### Your goal
Up to and including the line that contains "pieces are smaller;", repeat each line of the data exactly, starting from the first.

Dataset entries

(* ===== verification/Broadcast.v ===== *)
(** * Broadcasts and the collectives built from them

    The broadcasts of the IPC context ([internal_broadcastmem_wg/wave],
    src/ipc/context_ipc_device_coll.cpp and context_ipc_tmpl_device.hpp), those of the
    GPU-direct-access context (src/gda/context_gda_device_coll.cpp), its
    hierarchical ones ([internal_broadcastmem_wg_das], [internal_proxy_broadcast],
    src/gda/context_gda_device_coll_das.cpp) and the collect operation made of them
    ([fcollect_linear_das], src/gda/context_gda_tmpl_device_das.hpp), as programs in
    stages ([Staged]).  Buffers are counted in bytes; PEs are named by their rank in
    the team.

    In the collect and the all-to-all, element indices and transfer lengths are kept
    at the width of [int] and [int32_t] ([s32]), and the theorems assume that they
    fit.  The size of a broadcast is the [int] argument of the function and its
    pieces are smaller; offsets in bytes, PE numbers and loop counters are unbounded
    integers.  A stage ends with the synchronisation of the work-group and the team,
    which begins with a barrier of the work-group, so that the wavefronts of a
    work-group need not be told apart. *)

From Stdlib Require Import ZArith Lia.
From stdpp Require Import base option numbers list relations.
From S2P Require Import Prelude Staged Transfers.

Open Scope Z_scope.

Definition ceil_div (a b : Z) : Z := (a + b - 1) / b.

(** What a PE knows of the world and of the PEs it shares memory with; PEs are numbered
    in the world. *)
Record env := mkEnv {
  num_pes : Z;
  ipc_available : Z -> Z -> bool;
  ipc_shm_size : Z -> Z;
  ipc_stride : Z -> Z;
  ipc_first_pe : Z -> Z;
  num_qps_per_pe : Z;
  active_wgs : Z;   (* work-groups in the first dimension of the grid *)
  wg_count : Z      (* work-groups in the grid *)
}.

Record team := mkTeam { pe_start : Z; stride : Z; pe_size : Z }.

Definition pe_of (t : team) (r : Z) : Z := pe_start t + r * stride t.

(** A broadcast of [nbytes] bytes from the buffer of rank [root]. *)
Record bcast := mkBcast { nbytes : Z; src_off : Z; dst_off : Z; root : Z }.

Section broadcast.
Context {T : Type}.
Notation action := (action (loc := loc) (T := T)).
Notation op := (op (loc := loc) (T := T)).

Context (e : env) (t : team).
(** The reduction in order of rank. *)
Definition rank_reduction (x : Z) : option T := reduce_list Calc ((fun r => m (r, Source, x)) <$> seqZ 0 (pe_size t)).

Lemma foldl_skip (f : Z -> T) s l acc :
  foldl (fun acc i => if i =? s then acc else Calc (f i) acc) acc l = foldl Calc acc (f <$> filter (fun i => i <> s) l).
Proof using comm.
  revert acc. induction l as [|i l IH]; intros acc; [done|]. cbn [foldl]. rewrite IH. destruct (Z.eqb_spec i s) as [->|Hne].
  - by rewrite filter_cons_False by (intros H; done).
  - rewrite filter_cons_True by done. cbn. by rewrite (comm (f i) acc).
Qed.

(** The elements of a node, the one of slot [s] first. *)
Definition node_elems (v s x : Z) : list T :=
  m (v * L + s, Source, x) :: ((fun slot => m (v * L + slot, Source, x)) <$> filter (fun i => i <> s) (seqZ 0 L)).

Lemma node_part_reduce v s x : Some (node_part v s x) = reduce_list Calc (node_elems v s x).
Proof using comm. unfold node_part, node_elems. by rewrite (foldl_skip (fun slot => m (v * L + slot, Source, x))). Qed.

Lemma node_elems_perm v s x : 0 <= s < L -> node_elems v s x ≡ₚ (fun r => m (r, Source, x)) <$> seqZ (v * L) L.
Proof using.
  intros Hs. unfold node_elems. rewrite <- fmap_cons with (f := fun slot => m (v * L + slot, Source, x)) (x := s).
  assert (Hp : s :: filter (fun i => i <> s) (seqZ 0 L) ≡ₚ seqZ 0 L).
  { apply NoDup_Permutation; [constructor; [|apply NoDup_filter, NoDup_seqZ]|apply NoDup_seqZ|].
    - by intros [? _]%list_elem_of_filter.
    - intros i. rewrite elem_of_cons, list_elem_of_filter, elem_of_seqZ. destruct (decide (i = s)); lia. }
  rewrite (fmap_Permutation _ _ _ Hp). replace (seqZ (v * L) L) with (Z.add (v * L) <$> seqZ 0 L).
  - by rewrite <- list_fmap_compose.
  - unfold seqZ. rewrite <- list_fmap_compose. apply list_fmap_ext. intros i x' _. cbn. lia.
Qed.

Lemma reduce_app l l' : reduce_list Calc (l ++ l') =
  match reduce_list Calc l, reduce_list Calc l' with Some x, Some y => Some (Calc x y) | None, r => r | r, None => r end.
Proof using assoc.
  destruct l as [|x l]; [by destruct l'|]. cbn. rewrite foldl_app, (foldl_reduce Calc assoc _ l').
  by destruct (reduce_list Calc l').
Qed.

(** For an associative and commutative operation the result is the reduction over all
    PEs in order of rank. *)
Lemma total_reduction s x : 0 <= s < L -> 0 < pe_size t -> Some (total s x) = rank_reduction x.
Proof using assoc comm L_pos whole_nodes.
  intros Hs Hn. unfold total, rank_reduction, all_nodes.
  assert (HN : pe_size t = pe_size t / L * L) by (pose proof (Z.div_mod (pe_size t) L ltac:(lia)); lia).
  set (N := pe_size t / L) in *. assert (1 <= N) by nia. rewrite HN.
  assert (Hgen : forall k, 0 <= k -> Some (foldl (fun acc v => Calc (node_part v s x) acc) (node_part 0 s x) (seqZ 1 k)) =
    reduce_list Calc ((fun r => m (r, Source, x)) <$> seqZ 0 ((1 + k) * L))).
  2:{ rewrite Hgen by lia. by replace (1 + (N - 1)) with N by lia. }
  intros k Hk. pattern k. apply natlike_ind; [| |done]; clear k Hk.
  - rewrite (seqZ_nil 1 0) by lia. cbn [foldl]. rewrite node_part_reduce. rewrite (reduce_perm Calc assoc comm _ _ (node_elems_perm 0 s x Hs)).
    by rewrite Z.add_0_r, Z.mul_1_l, Z.mul_0_l.
  - intros k Hk IH. rewrite <- (Z.add_1_r k), seqZ_app, foldl_app by lia. replace ((1 + (k + 1)) * L) with ((1 + k) * L + L) by lia.
    rewrite seqZ_app, fmap_app, reduce_app, <- IH by nia. rewrite Z.add_0_l.
    rewrite <- (reduce_perm Calc assoc comm _ _ (node_elems_perm (1 + k) s x Hs)), <- node_part_reduce.
    rewrite (seqZ_cons (1 + k) 1), (seqZ_nil _ (Z.pred 1)) by lia. cbn [foldl]. by rewrite comm.
Qed.

End proxy_allreduce.

(** ** Runs *)


(** 32768 elements of 8 bytes on two nodes of two PEs. *)
Definition ar_example : Z -> list (list (list (action (T := Z)))) :=
  internal_proxy_allreduce Z.add two_nodes four_pes (fun p => p mod 2) 8 32768 4096 64.


(** PE 1 stores its contribution before it calls the all-reduce. *)
Definition produce_and_reduce (r : Z) : list (list op) :=
  match program (internal_proxy_allreduce Z.add two_nodes four_pes (fun p => p mod 2) 8 4 4096 64) r with
  | ops :: rest => ((if r =? 1 then batch [produce 1 4 (fun _ => 7)] else []) ++ ops) :: rest
  | [] => []
  end.

(** A proxy of the hierarchical all-reduce reads the sources of the PEs of its node
    before any synchronisation: when a PE of the node has yet to store its
    contribution and to make the call, the result of every PE contains what the
    source held before. *)
Theorem proxy_allreduce_reads_early :
  let s := staged_drive 4 produce_and_reduce (fun _ => -1) ([(0, None); (0, Some 0%nat); (0, Some 0%nat)] ++ round_robin 4 40) (start numbered) in
  rtc (step 4 produce_and_reduce) (start numbered) s /\ (forall p, is_agent 4 p -> pc s p = Run 4 0) /\
  mem s (1, Source, 0) = 7 /\ mem s (3, Dest, 0) = 100 + 101 + 102 + 103.
Proof.
  cbv zeta. split.
  - apply staged_drive_rtc. apply Forall_app. split; [|apply round_robin_ok].
    repeat (constructor; [unfold is_agent; cbn; lia|]). constructor.
  - split; [|repeat split; vm_compute; reflexivity]. intros p Hp.
    assert (p = 0 \/ p = 1 \/ p = 2 \/ p = 3) as [->|[->|[->| ->]]] by (unfold is_agent in Hp; lia); vm_compute; reflexivity.
Qed.

(** The same message with work-groups of two wavefronts and the work area of the
    code, 1048576 elements. *)
Definition ar_two_waves : Z -> list (list (list (action (T := Z)))) :=
  internal_proxy_allreduce Z.add two_nodes four_pes (fun p => p mod 2) 8 32768 1048576 128.

(** After the first stage the second wavefront of PE 0 reduces before the get. *)
Definition two_waves_schedule : list (Z * option nat) :=
  round_robin 4 4 ++ [(0, None); (0, None); (0, Some 1%nat); (0, Some 1%nat)] ++ round_robin 4 60.

(** With work-groups of more than one wavefront the hierarchical all-reduce can
    give a wrong result: the second wavefront of the proxy on the first node reduces
    the work area before thread zero has fetched the partial of the other node, and
    every PE ends with the reduction over the first node alone. *)
Theorem proxy_allreduce_race :
  let s := staged_drive 4 (program ar_two_waves) (fun _ => -1) two_waves_schedule (start numbered) in
  use_proxy_allreduce two_nodes four_pes 8 32768 0 = true /\
  rtc (step 4 (program ar_two_waves)) (start numbered) s /\ (forall p, is_agent 4 p -> pc s p = Run 4 0) /\
  mem s (3, Dest, 0) = 100 + 101 + 102 + 103 /\ mem s (3, Dest, 64) = 100 + 101.
Proof.
  cbv zeta. split; [reflexivity|]. split.
  - apply staged_drive_rtc. unfold two_waves_schedule. rewrite !Forall_app. split; [apply round_robin_ok|].
    split; [|apply round_robin_ok]. repeat (constructor; [unfold is_agent; cbn; lia|]). constructor.
  - split; [|split; vm_compute; reflexivity]. intros p Hp.
    assert (p = 0 \/ p = 1 \/ p = 2 \/ p = 3) as [->|[->|[->| ->]]] by (unfold is_agent in Hp; lia); vm_compute; reflexivity.
Qed.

### Solution for this exercise
(* ===== verification/Broadcast.v ===== *)
(** * Broadcasts and the collectives built from them

    The broadcasts of the IPC context ([internal_broadcastmem_wg/wave],
    src/ipc/context_ipc_device_coll.cpp and context_ipc_tmpl_device.hpp), those of the
    GPU-direct-access context (src/gda/context_gda_device_coll.cpp), its
    hierarchical ones ([internal_broadcastmem_wg_das], [internal_proxy_broadcast],
    src/gda/context_gda_device_coll_das.cpp) and the collect operation made of them
    ([fcollect_linear_das], src/gda/context_gda_tmpl_device_das.hpp), as programs in
    stages ([Staged]).  Buffers are counted in bytes; PEs are named by their rank in
    the team.

    In the collect and the all-to-all, element indices and transfer lengths are kept
    at the width of [int] and [int32_t] ([s32]), and the theorems assume that they
    fit.  The size of a broadcast is the [int] argument of the function and its
    pieces are smaller; offsets in bytes, PE numbers and loop counters are unbounded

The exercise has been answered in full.